Separately, the State Department said the U.S. death toll in the Haiti quake is nearing 100. Spokesman P.J. Crowley said the United States has confirmed 60 American deaths, and there are another 37 fatalities whose identities have not been established.
In her response to criticism of the U.S. effort in Haiti, Clinton cited the news media but not other governments. "Some of the international press either misunderstood or deliberately misconstrued what was a civilian and military response, both of them necessary in order to be able to deliver aid to the Haitians who desperately needed it," she told a gathering of State Department employees.
"I have absolutely no argument with anyone lodging a legitimate criticism against our country," she said. "I think we can learn from that, and we are foolish if we keep our head in the sand and pretend that we can't."
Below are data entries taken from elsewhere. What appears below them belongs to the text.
(** ** The cleanup of [Run] always completes *)

Lemma finish_from_socket (w : World) (fr : frame) :
  run_pc w = RunDeferSocket fr ->
  exists sch w', exec sch w = Some w' /\ finished w' = true.
Proof.
  intros Hpc. destruct (closeSocket (sess w)) eqn:E.
  - exists [AConnCloseReturns None]. simpl. unfold Run. rewrite Hpc, E.
    eexists. split; reflexivity.
  - exists [ARun]. simpl. unfold Run. rewrite Hpc, E.
    eexists. split; reflexivity.
Qed.

Lemma finish_from_hooks (pending : list EventFunc) (w : World) (fr : frame) :
  run_pc w = RunDeferHooks fr pending ->
  exists sch w', exec sch w = Some w' /\ finished w' = true.
Proof.
  revert w. induction pending as [|f rest IH]; intros w Hpc.
  - destruct (variant w) eqn:V.
    + destruct (finish_from_socket (goto (RunDeferSocket fr) w) fr eq_refl)
        as (sch & w' & Hsch & Hfin).
      exists (ARun :: sch), w'. simpl. unfold Run. rewrite Hpc, V. auto.
    + exists [ARun]. simpl. unfold Run. rewrite Hpc, V.
      eexists. split; reflexivity.
  - destruct (IH (goto (RunDeferHooks fr rest) (emit (EvHook f) w)) eq_refl)
      as (sch & w' & Hsch & Hfin).
    exists (ARun :: sch), w'. simpl. unfold Run. rewrite Hpc. auto.
Qed.

Lemma finish_from_pop (w : World) (fr : frame) :
  run_pc w = RunDeferPop fr ->
  exists sch w', exec sch w = Some w' /\ finished w' = true.
Proof.
  intros Hpc.
  destruct (finish_from_hooks (onClose (sess w))
              (goto (RunDeferHooks fr (onClose (sess w)))
                    (emit (EvPop (onClose (sess w)))
                          (with_sess (snd (popOnClose (sess w))) w)))
              fr eq_refl)
    as (sch & w' & Hsch & Hfin).
  exists (ARun :: sch), w'. simpl. unfold Run. rewrite Hpc. auto.
Qed.

Lemma finish_from_close (w : World) (fr : frame) :
  run_pc w = RunDeferClose fr ->
  exists sch w', exec sch w = Some w' /\ finished w' = true.
Proof.
  intros Hpc.
  destruct (finish_from_pop
              (goto (RunDeferPop (mkFrame (or_else (ret_err fr) None) (panicking fr)))
                    (fst (Close RunLoop w))) _ eq_refl)
    as (sch & w' & Hsch & Hfin).
  exists (ARun :: sch), w'. simpl. unfold Run. rewrite Hpc. auto.
Qed.

Lemma finish_from_stop (w : World) (fr : frame) (tm : Timer) :
  run_pc w = RunDeferStop fr -> timer w = Some tm ->
  exists sch w', exec sch w = Some w' /\ finished w' = true.
Proof.
  intros Hpc Htm.
  destruct (finish_from_close
              (goto (RunDeferClose fr)
                    (emit (EvTimerStop RunLoop)
                          (with_timer (Some (mkTimer false (when tm) (C tm))) w)))
              fr eq_refl)
    as (sch & w' & Hsch & Hfin).
  exists (ARun :: sch), w'. simpl. unfold Run, timer_Stop. rewrite Hpc, Htm. auto.
Qed.

Lemma cleanup_completes v parent conn mms cs w :
  reachable_from (boot v parent conn mms cs) w ->
  exits (trace w) <> [] ->
  exists sch w', exec sch w = Some w' /\ finished w' = true.
Proof.
  intros Hr Hex. destruct (reachable_Inv Hr) as [R _ T _ _ _ _ _].
  unfold run_inv in R. unfold timer_inv in T.
  destruct (run_pc w) eqn:Hpc;
    try (destruct R as (R & _); congruence).
  - destruct (timer w) as [tm|] eqn:Htm.
    + eapply finish_from_stop; eassumption.
    + exfalso. simpl in T. destruct T as ((_ & _ & _ & _ & Tv & Tl) & _).
      destruct (Tl (Tv eq_refl)) as [_ Tl']. discriminate.
  - eapply finish_from_close; eassumption.
  - eapply finish_from_pop; eassumption.
  - eapply finish_from_hooks; eassumption.
  - eapply finish_from_socket; eassumption.
  - exists [], w. split; [reflexivity|]. unfold finished. rewrite Hpc. reflexivity.
Qed.

Arguments cleanup_completes {v parent conn mms cs w} _ _.

(** ** The deferred cleanup of [Run] *)

(** What a finished [Run] leaves in the trace. *)
Lemma finished_shape v parent conn mms cs w out :
  reachable_from (boot v parent conn mms cs) w ->
  run_pc w = RunFinished out ->
  exists fr fs closed body tail,
    trace w = body ++ EvLoopExit fr :: tail /\
    exits body = [] /\ cleanup_view body = [] /\
    (panicking fr = false -> ret_err fr = last_io body /\ ret_err fr <> None) /\
    cleanup_view tail =
      EvCancel RunLoop :: EvPop fs :: map EvHook fs ++ map EvConnClose closed /\
    hooks_fired (trace w) = fs /\ conn_closes (trace w) = closed /\
    registered (trace w) = fs ++ onClose (sess w) /\
    length closed = (if closes v cs then 1 else 0) /\
    out = outcome (mkFrame (or_else (ret_err fr) (hd None closed)) (panicking fr)).
Proof.
  intros Hr Hpc. destruct (reachable_Inv Hr) as [R _ _ _ _ _ Hc T].
  unfold run_inv in R. rewrite Hpc in R.
  destruct R as (fr & Hex & Hcv & Hreg & Hsock).
  assert (Hin : In (EvLoopExit fr) (trace w)).
  { apply in_exits. rewrite Hex. left. reflexivity. }
  apply in_split in Hin. destruct Hin as (body & tail & Ht).
  destruct (T _ _ _ Ht) as (Hb1 & Hb2 & Hb3).
  exists fr, (hooks_fired (trace w)), (conn_closes (trace w)), body, tail.
  repeat split; auto.
  - apply Hb3; assumption.
  - apply Hb3; assumption.
  - rewrite <- Hcv. rewrite Ht, cleanup_view_app, Hb2. reflexivity.
  - rewrite <- Hc. destruct (closes_socket w).
    + destruct Hsock as (e & -> & _). reflexivity.
    + destruct Hsock as (-> & _). reflexivity.
  - destruct (closes_socket w).
    + destruct Hsock as (e & -> & ->). reflexivity.
    + destruct Hsock as (-> & ->). simpl. rewrite or_else_nil, frame_eta.
      reflexivity.
Qed.

Arguments finished_shape {v parent conn mms cs w out} _ _.

(** The hooks that [popOnClose] took are the hooks registered before it. *)
Lemma pop_takes_registered v parent conn mms cs w fs :
  reachable_from (boot v parent conn mms cs) w ->
  In (EvPop fs) (trace w) ->
  exists pre post,
    trace w = pre ++ EvPop fs :: post /\ fs = registered pre /\
    cleanup_view pre = [EvCancel RunLoop] /\ exits pre <> [].
Proof.
  intros Hr Hin. destruct (reachable_Inv Hr) as [_ _ _ _ _ _ _ T].
  apply in_split in Hin. destruct Hin as (pre & post & Ht).
  destruct (T _ _ _ Ht) as (H1 & H2 & H3).
  exists pre, post. auto.
Qed.

Arguments pop_takes_registered {v parent conn mms cs w fs} _ _.

(** C1. Every execution of [Run], whichever way its loop was left (a
    failed read, a failed [Process], a panic), runs the deferred cleanup
    once: once the body is left the cleanup can always be run to its end,
    and in a finished [Run] the cleanup events are, in this order, one
    cancellation of the session context, one drain of the registry that
    takes the hooks registered before it, one call of each drained hook in
    registration order, and one [Close] of the transport exactly when
    [closeSocket] is set.  The value returned is the first error that is
    not nil among the loop's error, the error of the cancellation step and
    the error of the hook and transport step. *)
Theorem C1_cleanup_once_in_order v parent conn mms cs w :
  reachable_from (boot v parent conn mms cs) w ->
  (exits (trace w) <> [] ->
   exists sch w', exec sch w = Some w' /\ finished w' = true) /\
  (forall out, run_pc w = RunFinished out ->
   exists fr fs closed body tail,
     trace w = body ++ EvLoopExit fr :: tail /\
     cleanup_view body = [] /\
     (panicking fr = false -> ret_err fr = last_io body /\ ret_err fr <> None) /\
     cleanup_view tail =
       EvCancel RunLoop :: EvPop fs :: map EvHook fs ++ map EvConnClose closed /\
     (exists pre post, trace w = pre ++ EvPop fs :: post /\ fs = registered pre) /\
     length closed = (if closes v cs then 1 else 0) /\
     out = outcome
             (mkFrame (first_non_nil [ret_err fr; snd (Close RunLoop w); hd None closed])
                      (panicking fr))).
Proof.
  intros Hr. split.
  - apply (cleanup_completes Hr).
  - intros out Hpc.
    destruct (finished_shape Hr Hpc)
      as (fr & fs & closed & body & tail & Ht & Hb1 & Hb2 & Hb3 & Hcv & Hf & Hc & _ & Hl & Ho).
    exists fr, fs, closed, body, tail. repeat split; auto.
    + apply Hb3; assumption.
    + apply Hb3; assumption.
    + assert (Hin : In (EvPop fs) (trace w)).
      { rewrite Ht. apply in_or_app. right. right.
        apply in_cleanup_view. rewrite Hcv. right. left. reflexivity. }
      destruct (pop_takes_registered Hr Hin) as (pre & post & Hp & Hfs & _).
      exists pre, post. auto.
    + simpl. rewrite !or_else_nil. exact Ho.
Qed.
Asked whom Clinton was referring to, Crowley mentioned criticism from Italy and France, plus news reporting from Haiti by the Al-Jazeera news network and CNN that he said was unfair.
Al-Jazeera English issued a statement calling its work "balanced, fair and detailed," and said it reflected a range of views on quake relief efforts.
U.N. and European officials reported Tuesday that some 800 to 1,000 aid flights were still awaiting permission to land in Port-au-Prince, a seven-day backlog. And, "trucks are needed," U.N. spokeswoman Elisabeth Byrs said in Geneva — especially small trucks because "the streets are extremely congested." John Holmes, the U.N. relief coordinator, estimated that 2 million need food, but only 500,000 have received some.
World Health Organization spokesman Paul Garwood said more medical staff were still needed, especially rehabilitation specialists, to help with postoperative recovery of 200,000 people who have had amputations or other surgery.